# [YOUR TASK]
Please work out how many lines in the data below hold the word "Require", and state only the number.

*** DATA EXCERPTS ***

(* ===== verification/Daemons.v ===== *)
(** * Starting the bus daemons (main.rs of dynamod-logind, -sd1bridge, -hostnamed)

    Each daemon connects to the system bus, puts its objects on it, takes its names,
    reports READY=1 to the service manager and serves for ever.  [startup] is one step of
    such a main function, [run_startup] performs them in order and leaves at the first
    error, as [?] does; [bus_ok] is the answer of the bus, which may depend on everything
    done before.

    The theorem: whatever the bus answers, a name is only ever owned while its object is
    served (and the manager can register more), and READY=1 is reported exactly by a daemon
    that has everything on the bus, to the socket the service manager set up for it, which
    makes the readiness check of the service report ready. *)

From S2P Require Import Prelude RustStr Utf8 Config World Intensity Readiness Spawn SdNotify.
From S2P Require Import LoginConfig LoginState.

#[local] Open Scope string_scope.
#[local] Open Scope Z_scope.

Inductive startup :=
| Connect                              (** [Connection::system().await?] *)
| ServeAt (path interface : string)    (** [object_server().at(..).await?] *)
| StoreServer                          (** the manager is given the object server *)
| RequestName (name : string).         (** [request_name(..).await?] *)

#[export] Instance startup_eq_dec : EqDecision startup.
Proof. solve_decision. Defined.

Section daemons.
Variable bus_ok : list startup → startup → bool.

Definition fallible (s : startup) : bool := match s with StoreServer => false | _ => true end.

(** The steps performed, and whether all of them were. *)
Fixpoint run_startup (steps performed : list startup) : list startup * bool :=
  match steps with
  | [] => (performed, true)
  | s :: steps =>
      if fallible s && negb (bus_ok performed s) then (performed, false)
      else run_startup steps (performed ++ [s])%list
  end.

(** ** The three daemons *)

Definition hostnamed_steps : list startup :=
  [Connect;
   ServeAt "/org/freedesktop/hostname1" "HostnameService"; RequestName "org.freedesktop.hostname1";
   ServeAt "/org/freedesktop/timedate1" "TimedateService"; RequestName "org.freedesktop.timedate1";
   ServeAt "/org/freedesktop/locale1" "LocaleService"; RequestName "org.freedesktop.locale1"].

Definition sd1bridge_steps : list startup :=
  [Connect; ServeAt "/org/freedesktop/systemd1" "SystemdManager"; StoreServer;
   RequestName "org.freedesktop.systemd1"].

Definition logind_steps : list startup :=
  [Connect; ServeAt "/org/freedesktop/login1" "Manager";
   ServeAt "/org/freedesktop/login1/seat/seat0" "SeatInterface"; StoreServer;
   RequestName "org.freedesktop.login1"].

(** A daemon: its steps and its [notify_ready].  Every main.rs has a copy of that function;
    they differ in what they log. *)
Record daemon := { dn_steps : list startup; dn_notify : system → process → process }.

Definition hostnamed_notify_ready : system → process → process := notify_ready.
Definition logind_notify_ready : system → process → process := notify_ready.

Definition hostnamed : daemon := {| dn_steps := hostnamed_steps; dn_notify := hostnamed_notify_ready |}.
Definition sd1bridge : daemon := {| dn_steps := sd1bridge_steps; dn_notify := notify_ready |}.
Definition logind : daemon := {| dn_steps := logind_steps; dn_notify := logind_notify_ready |}.

(** How a daemon runs: [None] when main returned an error. *)
Definition serve (d : daemon) (sy : system) (p : process) : list startup * option process :=
  let '(performed, ok) := run_startup (dn_steps d) [] in
  (performed, if ok then Some (dn_notify d sy p) else None).

Definition hostnamed_main : system → process → list startup * option process := serve hostnamed.
Definition sd1bridge_main : system → process → list startup * option process := serve sd1bridge.

(** The login manager also looks for graphics hardware, which it only logs, loads its
    configuration and starts with one seat.  [None] is a directory that cannot be read, or
    an entry that is not UTF-8. *)
Definition detect_graphics (entries : option (list (option string))) : string :=
  match entries with
  | Some names =>
      if existsb (λ n, match n with Some n => starts_with "card" n | None => false end) names
      then "graphics hardware detected" else "no DRM card devices found"
  | None => "cannot read /sys/class/drm"
  end.

Definition logind_main (config : LogindConfig) (sy : system) (p : process)
    : LoginState * (list startup * option process) :=
  (create_seat0 (with_config config), serve logind sy p).

(** ** What the bus sees *)

(** The path of a name: its parts as directories. *)
Definition name_path (name : string) : string := "/" ++ join "/" (split "." name).

Definition is_manager (s : startup) : bool :=
  match s with ServeAt _ i => bool_decide (i = "Manager" ∨ i = "SystemdManager") | _ => false end.

(** The object of a name is served; a manager has the object server. *)
Definition offers (name : string) (performed : list startup) : Prop :=
  Exists (λ s, match s with ServeAt path _ => path = name_path name | _ => False end) performed ∧
  (existsb is_manager performed = true → StoreServer ∈ performed).

#[local] Instance offers_dec name performed : Decision (offers name performed).
Proof.
  unfold offers. apply and_dec; [|apply _].
  apply Exists_dec. intros []; apply _.
Defined.

(** Every name that is requested is offered by the steps before it. *)
Fixpoint ordered (before steps : list startup) : bool :=
  match steps with
  | [] => true
  | s :: steps =>
      match s with RequestName name => bool_decide (offers name before) | _ => true end &&
      ordered (before ++ [s])%list steps
  end.

Lemma ordered_offers before steps pre name post :
  ordered before steps = true → steps = (pre ++ RequestName name :: post)%list →
  offers name (before ++ pre)%list.
Proof.
  revert before steps. induction pre as [|s pre IH]; intros before steps Ho ->.
  - cbn in Ho. apply andb_true_iff in Ho as [Ho _]. rewrite app_nil_r. by apply bool_decide_eq_true in Ho.
  - cbn in Ho. apply andb_true_iff in Ho as [_ Ho]. specialize (IH _ _ Ho eq_refl).
    by rewrite <-app_assoc in IH.
Qed.

Lemma run_startup_prefix steps performed :
  let '(done, ok) := run_startup steps performed in
  ∃ l rest, done = (performed ++ l)%list ∧ steps = (l ++ rest)%list ∧ (ok = true → rest = []).
Proof.
  revert performed. induction steps as [|s steps IH]; intros performed; cbn [run_startup].
  - exists [], []. by rewrite app_nil_r.
  - destruct (fallible s && _).
    + exists [], (s :: steps). by rewrite app_nil_r.
    + specialize (IH (performed ++ [s])%list). destruct (run_startup steps _) as [done ok].
      destruct IH as (l & rest & -> & -> & Hok). exists (s :: l), rest. by rewrite <-app_assoc.
Qed.

(** All the steps, when nothing was refused. *)
Lemma serve_spec d sy p :
  ordered [] (dn_steps d) = true →
  let '(performed, r) := serve d sy p in
  (∀ pre name post, performed = (pre ++ RequestName name :: post)%list → offers name pre) ∧
  (r = None ∨ r = Some (dn_notify d sy p) ∧ performed = dn_steps d).
Proof.
  intros Ho. unfold serve. pose proof (run_startup_prefix (dn_steps d) []) as Hp.
  destruct (run_startup (dn_steps d) []) as [performed ok]. destruct Hp as (l & rest & -> & Hs & Hok). cbn [app].
  split.
  - intros pre name post ->. apply (ordered_offers [] (dn_steps d) pre name (post ++ rest)%list); [done|].
    by rewrite Hs, <-app_assoc.
  - destruct ok; [right|by left]. split; [done|]. rewrite Hs, Hok by done. by rewrite app_nil_r.
Qed.
End daemons.

(** ** Reporting ready *)

Definition daemons : list daemon := [hostnamed; sd1bridge; logind].

(** The environment [spawn_service] gives a service with notify readiness leads the report
    to the socket the tracker is bound to. *)
Lemma notify_ready_spec `{K : OS} def ready o sy p :
  rd_readiness_type (sd_readiness def) = Notify → pr_env p = build_env def ready o →
  valid_utf8 (sd_name def) = true → has_nul (sd_name def) = false →
  (String.length (sd_name def) < 83)%nat →
  sy_unbound sy = true → sy_delivers sy (notify_path (sd_name def)) "READY=1" = true →
  pr_sent (notify_ready sy p) = (pr_sent p ++ [(notify_path (sd_name def), "READY=1")])%list.
Proof.
  intros Ht He Hv Hn Hl Hu Hd. unfold notify_ready, var. rewrite He. unfold build_env.
  rewrite decide_True by done. rewrite lookup_insert_eq. fold (notify_path (sd_name def)).
  assert (valid_utf8 (notify_path (sd_name def)) = true) as ->.
  { unfold notify_path. apply valid_app; [done|]. by apply valid_app. }
  rewrite Hu. unfold notify_target, send_to.
  change (strip_prefix "@" (notify_path (sd_name def))) with (@None string). cbn [snd].
  assert (addressable (notify_path (sd_name def)) = true) as ->.
  { unfold addressable, notify_path. rewrite !has_nul_app, Hn, !length_app_str. cbn.
    apply Nat.leb_le. lia. }
  by rewrite Hd.
Qed.

(** C34: The three D-Bus daemons, started as notify services and whatever step of their
    start-up fails, request a bus name only after the object behind it is served, and report
    READY=1 only once every step succeeded, as one datagram to the socket the manager named,
    which makes its readiness check answer ready. *)
Theorem daemons_report_ready `{K : OS} bus_ok d def ready o sy p :
  d ∈ daemons →
  rd_readiness_type (sd_readiness def) = Notify → pr_env p = build_env def ready o →
  valid_utf8 (sd_name def) = true → has_nul (sd_name def) = false →
  (String.length (sd_name def) < 83)%nat →
  sy_unbound sy = true → sy_delivers sy (notify_path (sd_name def)) "READY=1" = true →
  let '(performed, r) := serve bus_ok d sy p in
  (∀ pre name post, performed = (pre ++ RequestName name :: post)%list → offers name pre) ∧
  (r = None ∨ ∃ p', r = Some p' ∧ performed = dn_steps d ∧
     pr_sent p' = (pr_sent p ++ [(notify_path (sd_name def), "READY=1")])%list ∧
     ∀ tracker o o', rt_bound_notify tracker = Some (notify_path (sd_name def)) →
       os_recv_datagram (notify_path (sd_name def)) o = (ReadBytes "READY=1", o') →
       (check_notify tracker o).1 = Ready).
Proof.
  intros Hin Ht He Hv Hn Hl Hu Hd.
  assert (ordered [] (dn_steps d) = true ∧ dn_notify d = notify_ready) as [Ho Hnr].
  { unfold daemons in Hin. rewrite !elem_of_cons in Hin.
    destruct Hin as [-> |[-> |[-> |Hin]]]; [split; [vm_compute|]; reflexivity..|by apply elem_of_nil in Hin]. }
  pose proof (serve_spec bus_ok d sy p Ho) as Hs. rewrite Hnr in Hs.
  destruct (serve bus_ok d sy p) as [performed r]. destruct Hs as [H1 H2]. split; [exact H1|].
  destruct H2 as [H2|[-> ->]]; [by left|]. right. exists (notify_ready sy p).
  split_and!; [done|done|by eapply notify_ready_spec|].
  intros tracker o1 o2 Hb Hr. unfold check_notify. by rewrite Hb, Hr.
Qed.

(** The login manager, started as a service with notify readiness. *)
Definition login_def : ServiceDef :=
  let d := minimal_service "logind" ["/usr/bin/dynamod-logind"] in
  {| sd_service := sd_service d; sd_restart := sd_restart d;
     sd_readiness := {| rd_readiness_type := Notify; rd_port := None; rd_check_exec := None; rd_timeout := "5s" |};
     sd_dependencies := sd_dependencies d; sd_cgroup := None; sd_namespace := None;
     sd_shutdown := sd_shutdown d |}.
Definition quiet_system : system := {| sy_unbound := true; sy_delivers _ _ := true; sy_pid := 7; sy_uid := 0;
  sy_exists _ := true; sy_read _ := None; sy_strdup := true |}.
Definition ex_script : script :=
  {| sc_clock := 7; sc_wait := []; sc_pids := []; sc_live := ∅; sc_history := []; sc_files := ∅ |}.
Definition login_process : process := {| pr_env := build_env (K := scripted) login_def None ex_script;
  pr_sent := []; pr_stderr := ""; pr_flags := ∅ |}.

Lemma daemons_report_ready_witness :
  ∃ p', serve (λ _ _, true) logind quiet_system login_process = (logind_steps, Some p') ∧
    pr_sent p' = [("/run/dynamod/notify-logind.sock", "READY=1")].
Proof.
  pose proof (daemons_report_ready (K := scripted) (λ _ _, true) logind login_def None ex_script
    quiet_system login_process) as H.
  destruct H as [_ [Hr|(p' & Hr & _ & Hs & _)]].
  - right. right. left.
  - reflexivity.
  - reflexivity.
  - vm_compute. reflexivity.
  - reflexivity.
  - vm_compute. lia.
  - reflexivity.
  - reflexivity.
  - discriminate Hr.
  - exists p'. split; [|exact Hs]. vm_compute in Hr. injection Hr as <-. reflexivity.
Defined.

(** The names each daemon takes, and the object of each. *)
Example name_paths :
  map name_path ["org.freedesktop.hostname1"; "org.freedesktop.login1"; "org.freedesktop.systemd1"]
  = ["/org/freedesktop/hostname1"; "/org/freedesktop/login1"; "/org/freedesktop/systemd1"].
Proof. vm_compute. reflexivity. Qed.
Lemma first_field_written key value content k :
  no_cr content = true → clean key = true → clean value = true →
  first_field k (lines (machine_info_text key value content)) =
  first_field k (updated_lines key value content).
Proof.
  intros Hcr Hkey Hval. unfold machine_info_text.
  assert (Forall (λ l, clean l = true) (updated_lines key value content)) as Hall.
  { unfold updated_lines. apply Forall_app. split.
    { apply Forall_forall. intros l [_ Hl]%list_elem_of_filter.
      exact (proj1 (Forall_forall _ _) (lines_clean content Hcr) l Hl). }
    case_bool_decide; [constructor|]. constructor; [|constructor].
    unfold clean in *. rewrite !str_all_app, Hkey, Hval. done. }
  destruct (decide (updated_lines key value content = [])) as [->|Hne].
  - change (match strip_prefix (k ++ "=") "" with Some v => Some (trim_matches quote v) | None => None end
            = None). by destruct k.
  - by rewrite join_cat, lines_cat.
Qed.

(** *** The text written is UTF-8 *)

Lemma lines_valid s :
  no_cr s = true → valid_utf8 s = true → Forall (λ l, valid_utf8 l = true) (lines s).
Proof.
  intros Hc%pieces_clean Hv. apply (valid_pieces newline) in Hv; [|done]. unfold lines. destruct (exists_last (split_byte_nonempty newline s)) as (init & x & E). rewrite E in Hc, Hv |- *.
  rewrite removelast_last, last_last. apply Forall_app in Hv as [Hvi Hvx], Hc as [Hci _].
  apply Forall_app. split; [|by destruct (String.eqb x "")].
  apply Forall_map, Forall_forall. intros l Hl.
  rewrite clean_no_cr_suffix by exact (proj1 (Forall_forall _ _) Hci l Hl).
  exact (proj1 (Forall_forall _ _) Hvi l Hl).
Qed.
(** The request, from the items and the arguments. *)
Definition session_request_of (user service tty rhost ruser display : string) (uid : Z)
    (args : ModuleArgs) (h : pam_handle) : create_args :=
  let '(vtnr, tty_clean, display_out) := classify_tty tty display in
  let remote := negb (bool_decide (rhost = "")) && negb (bool_decide (rhost = "localhost")) in
  {| ca_uid := uid; ca_pid := wrap_u32 (ph_pid h); ca_service := service;
     ca_session_type := match ma_type args with Some t => t | None => infer_type display_out tty_clean end;
     ca_class := default "user" (ma_class args); ca_desktop := default "" (ma_desktop args);
     ca_seat_id := if remote || (vtnr =? 0) then "" else "seat0";
     ca_vtnr := vtnr; ca_tty := tty_clean; ca_display := display_out; ca_remote := remote;
     ca_remote_user := ruser; ca_remote_host := rhost |}.

(** The variables set from the reply. *)
Definition export_session (a : create_args) (r : reply) (h : pam_handle) : pam_handle :=
  let '(session_id, _, runtime_path, seat_out, vtnr_out, _) := r in
  let h := set_pam_env "XDG_SESSION_ID" session_id h in
  let h := set_pam_env "XDG_RUNTIME_DIR" runtime_path h in
  let h := if bool_decide (seat_out = "") then h else set_pam_env "XDG_SEAT" seat_out h in
  let h := if 0 <? vtnr_out then set_pam_env "XDG_VTNR" (to_string vtnr_out) h else h in
  let h := set_pam_env "XDG_SESSION_TYPE" (ca_session_type a) h in
  let h := set_pam_env "XDG_SESSION_CLASS" (ca_class a) h in
  if bool_decide (ca_desktop a = "") then h else set_pam_env "XDG_SESSION_DESKTOP" (ca_desktop a) h.
(** * bends: Build Error Notification Dispatch System

    A shallow embedding of [src/lambda/bends.py] and the properties of its
    build-history classifier, ledger builder, renderers and dispatcher.

    Conventions of the embedding:
    - a [datetime] is the number of microseconds since the epoch, a [Z];
      [created_on] holds the timestamp the code parses out of the record;
    - a Python [dict] is an insertion-ordered association list with the
      lookups and stores the code performs ([dict_get], [dict_set],
      [dict_keys]);
    - the outside world (wall clock, Bitbucket, Slack, the process
      environment) is a state [W] threaded through every call, with the
      operations of class [Collaborators];
    - an exception is a value of [pyerror], carried by [exn]. *)

From stdpp Require Import base list strings pretty.
From Stdlib Require Import ZArith Lia Ascii.

Local Open Scope string_scope.

(** ** Exceptions and the effect monad *)

Inductive pyerror : Type :=
  | TypeError
  | IndexError
  | KeyError
  | ValueError
  | ReError
  | SystemExit.

Inductive exn (A : Type) : Type :=
  | Ok (a : A)
  | Raise (e : pyerror).
Arguments Ok {A} a.
Arguments Raise {A} e.

(** A computation over a world [W]: the outcome and the world it leaves. *)
Definition M (W A : Type) : Type := W -> exn A * W.

Definition ret {W A} (a : A) : M W A := fun w => (Ok a, w).

Definition raise {W A} (e : pyerror) : M W A := fun w => (Raise e, w).

Definition bind {W A B} (c : M W A) (k : A -> M W B) : M W B :=
  fun w =>
    match c w with
    | (Ok a, w1) => k a w1
    | (Raise e, w1) => (Raise e, w1)
    end.

(** A computation that cannot raise. *)
Definition lift {W A} (c : W -> A * W) : M W A :=
  fun w => let '(a, w1) := c w in (Ok a, w1).

Notation "'let!' x ':=' c1 'in' c2" := (bind c1 (fun x => c2))
  (at level 10, x name, c1 at level 100, c2 at level 200).

(** [for x in xs: body x], stopping at the first exception. *)
Fixpoint for_each {W A} (body : A -> M W unit) (xs : list A) : M W unit :=
  match xs with
  | [] => ret tt
  | x :: rest => let! _ := body x in for_each body rest
  end.

(** ** Dictionaries *)

Definition dict (V : Type) : Type := list (string * V).

Fixpoint dict_get {V} (k : string) (d : dict V) : option V :=
  match d with
  | [] => None
  | (k', v) :: rest => if String.eqb k k' then Some v else dict_get k rest
  end.

(** [d[k] = v]: an existing key keeps its place, a new one goes last. *)
Fixpoint dict_set {V} (k : string) (v : V) (d : dict V) : dict V :=
  match d with
  | [] => [(k, v)]
  | (k', v') :: rest =>
      if String.eqb k k' then (k', v) :: rest else (k', v') :: dict_set k v rest
  end.

Definition dict_keys {V} (d : dict V) : list string := map fst d.
Lemma nine_samples_commit :
  exists s0 ses s1 result s',
    makedirs (user_dir_of (person_counter fresh)) (register_entry fresh)
    = Some s0
    /\ register_loop (user_dir_of (person_counter fresh)) 0 nine_ticks
         new_session s0 = Some (Next, (ses, s1))
    /\ embeddings ses
       = [[1; 1]; [2; 1]; [3; 1]; [4; 1]; [5; 1]; [6; 1]; [7; 1]; [8; 1];
          [9; 1]]%Q
    /\ register_face 0 nine_ticks true (Ack "OK") fresh = Some (result, s')
    /\ result = Some (user_id_of (person_counter fresh))
    /\ exists d,
         saved_names s' !! user_dir_of (person_counter fresh)
         = Some (Directory d)
         /\ embeddings_pkl d = Some (Pickled (embeddings ses)).
Proof.
  assert (Hmk : makedirs (user_dir_of (person_counter fresh))
                  (register_entry fresh) = Some enrolling)
    by (vm_compute; reflexivity).
  eassert (Hloop : register_loop (user_dir_of (person_counter fresh)) 0
                     nine_ticks new_session enrolling = Some (Next, (_, _)))
    by (vm_compute; reflexivity).
  assert (Hflow : Next <> Raise) by discriminate.
  destruct (register_face_commits_iff 0 nine_ticks true (Ack "OK") fresh
              _ _ _ _ Hmk Hloop Hflow)
    as (result & s' & Hcall & Hiff & Hcommit).
  assert (Hsome : is_Some result).
  { apply Hiff. split; [vm_compute; lia | reflexivity]. }
  destruct (Hcommit Hsome) as (Hr & Hd & _).
  eexists _, _, _, result, s'.
  split; [exact Hmk|]. split; [exact Hloop|]. split; [reflexivity|].
  split; [exact Hcall|]. split; [exact Hr | exact Hd].
Defined.

(** C6 does not hold as the specification words it.  The first face is
    captured at 1 s.  The second passes the spacing test at 2 s, the
    system clock is set back before the assignment to [last_capture],
    and the capture is recorded at 9/8 s.  The third passes the test at
    7/4 s.  All three are accepted: their recorded times are 1, 9/8 and
    7/4 s, the clock readings of their spacing tests 1, 2 and 7/4 s, and
    by either two of them are less than 0.5 s apart. *)
Lemma clock_set_back_breaks_spacing :
  exists ses s',
    register_loop "person_1" 0 set_back_ticks new_session enrolling
    = Some (Next, (ses, s'))
    /\ embeddings ses = [[1; 1]; [2; 1]; [3; 1]]%Q
    /\ tk_check <$> take 3 set_back_ticks = [1; 2; 7 # 4]%Q
    /\ stamps ses = [1; 9 # 8; 7 # 4]%Q
    /\ ~ spaced (stamps ses).
Proof.
  eassert (Hloop : register_loop "person_1" 0 set_back_ticks new_session
                     enrolling = Some (Next, (_, _)))
    by (vm_compute; reflexivity).
  eexists _, _. split; [exact Hloop|].
  split; [reflexivity|]. split; [reflexivity|]. split; [reflexivity|].
  simpl. intros [Hgap _]. inversion Hgap as [|? ? H1 _]; subst.
  vm_compute in H1. discriminate.
Qed.

Lemma rushed_capture_dropped :
  exists ses s',
    register_loop "person_1" 0 rushed_ticks new_session enrolling
    = Some (Next, (ses, s'))
    /\ Forall clock_monotone rushed_ticks
    /\ stamps ses = [5 # 8; 5 # 4]%Q
    /\ embeddings ses = [[1; 1]; [3; 1]]%Q
    /\ spaced (stamps ses).
Proof.
  eassert (Hloop : register_loop "person_1" 0 rushed_ticks new_session
                     enrolling = Some (Next, (_, _)))
    by (vm_compute; reflexivity).
  assert (Hclock : Forall clock_monotone rushed_ticks)
    by (repeat constructor; unfold clock_monotone; simpl; apply Qle_refl).
  destruct (accepted_captures_are_spaced _ _ _ _ _ _ _ Hloop Hclock)
    as (Hspaced & _).
  eexists _, _. split; [exact Hloop|]. split; [exact Hclock|].
  split; [reflexivity|]. split; [reflexivity | exact Hspaced].
Defined.

(** Faces at the doubles [0.6], [1.1] and [1.7] are all captured: the
    difference [1.1 - 0.6] is the double after [0.5]. *)
Lemma brisk_captures_accepted :
  fsub d1_1 d0_6 = (4503599627370497 # 9007199254740992)%Q
  /\ (stamps ∘ fst ∘ snd
      <$> register_loop "person_1" 0 brisk_ticks new_session enrolling)
     = Some [d0_6; d1_1; d1_7].
Proof. split; vm_compute; reflexivity. Qed.

(** [0.8 - 0.3] is [0.5] on doubles, though the rationals differ by
    more: a face at [0.8] after a capture recorded at [0.3] is dropped. *)
Lemma tie_rounds_to_spacing :
  (CAPTURE_SPACING < d0_8 - d0_3)%Q
  /\ fsub d0_8 d0_3 = CAPTURE_SPACING
  /\ capture_allowed (good_image emb_a) (tick_at d0_8 (one_face emb_a))
       (mkSession [] [] d0_3 [d0_3]) = false.
Proof. split; [|split]; vm_compute; reflexivity. Qed.

(** The products with 100 of the doubles [0.41] and [0.4]: 41 and 40
    on doubles, the one from below and the other from above. *)
Lemma product_on_doubles :
  (d0_41 * 100 < 41)%Q
  /\ fmul d0_41 100 = 41%Q
  /\ (40 < CONFIDENCE_THRESHOLD * 100)%Q
  /\ fmul CONFIDENCE_THRESHOLD 100 = 40%Q.
Proof. repeat split; vm_compute; reflexivity. Qed.

Lemma cancelled_session_lowers_flag :
  Exists (time_is_up 0) three_ticks
  /\ is_Some (register_face 0 three_ticks true Timeout fresh)
  /\ head (register_face_states 0 cancelled_ticks true Timeout fresh)
     = Some (set_registration_in_progress true fresh)
  /\ registration_in_progress
     <$> register_face_states 0 cancelled_ticks true Timeout fresh
     = [true; true; true]
  /\ registration_in_progress ∘ snd
       <$> register_face 0 cancelled_ticks true Timeout fresh = Some false.
Proof.
  assert (Htime : Exists (time_is_up 0) three_ticks).
  { unfold three_ticks. apply Exists_app. right. constructor.
    unfold time_is_up, REGISTRATION_DURATION. simpl. discriminate. }
  destruct (registration_flag_bracket 0 three_ticks true Timeout fresh)
    as (_ & _ & _ & Hreturns).
  destruct (registration_flag_bracket 0 cancelled_ticks true Timeout fresh)
    as (Hentry & _ & Hdown & _).
  split; [exact Htime|]. split; [exact (Hreturns Htime)|].
  split; [exact Hentry|]. split; [vm_compute; reflexivity|].
  destruct (register_face 0 cancelled_ticks true Timeout fresh)
    as [[result s']|] eqn:Hcall.
  - simpl. f_equal. exact (proj1 (Hdown result s' eq_refl)).
  - vm_compute in Hcall. discriminate.
Defined.

(** C2 does not hold as the specification words it. A session commits,
    the store is reset, a second session commits: both identities get the
    handle 1. *)
Lemma handle_reused_after_reset :
  is_button_clicked 1000 200 = Some Reset
  /\ fst <$> run reset_between_sessions fresh = Some [1; 1].
Proof. split; vm_compute; reflexivity. Qed.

*** End of DATA EXCERPTS ***

# [ANSWER SECTION]
4